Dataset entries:

Record MessageBusCursor := mkCursor {
  cu_topic : string;
  cu_subscription_id : string;
  cu_next_seq : N;
  cu_closed : bool;
  cu_retention_gap : bool;
  cu_head_seq : N
}.

(** The state's record of the subscription, or the one the projection captured. *)
Definition current_sub s (sub : SubscriptionState) : SubscriptionState :=
  default sub (bt_get (subscription_key (sub_topic sub) (sub_id sub)) (subscriptions s)).

Definition cursor_snapshot s (sub : SubscriptionState) : MessageBusCursor :=
  let sub := current_sub s sub in
  mkCursor (sub_topic sub) (sub_id sub) (sub_next_seq sub) (sub_closed sub) (sub_retention_gap sub)
    (from_option ts_head_seq 1 (bt_get (sub_topic sub) (topics s))).

Record MessageBusAvailablePage := mkAvailablePage {
  ap_cursor : MessageBusCursor;
  ap_from_seq : N;
  ap_through_seq : option N;
  ap_page : Page (MessageEnvelope T) N
}.

Definition available_page s (sub_key : SubscriptionState) (limit : option nat) (after_seq : option N)
    : option MessageBusAvailablePage :=
  let sub := current_sub s sub_key in
  let start := match after_seq with Some seq => seq + 1 | None => sub_next_seq sub end in
  let all := if sub_retention_gap sub then [] else messages_from start (bt_get (sub_topic sub) (topics s)) in
  limit ← positive_limit limit;
  let page := page_of limit me_seq all in
  Some (mkAvailablePage (cursor_snapshot s sub) start (me_seq <$> last (pg_items page)) page).

Definition dead_letter_page s (limit : option nat) (after_entry_seq : option N) (topic code : option string)
    : option (Page (MessageBusDeadLetterEntry T) N) :=
  limit ← positive_limit limit;
  Some (page_of limit dl_entry_seq
    (List.filter (λ e,
       match after_entry_seq with Some after => after <? dl_entry_seq e | None => true end
       && match topic with Some t => bool_decide (dl_topic e = Some t) | None => true end
       && match code with Some c => bool_decide (di_code (dl_issue e) = c) | None => true end)
       (dead_letters s))).
End Pages.
Arguments MessageBusTopicPage : clear implicits.
Arguments MessageBusAvailablePage : clear implicits.
End Bus.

Task details: Go line by line through the data above and count those holding "MessageBusCursor"; report the number alone.

Reply to the exercise: 3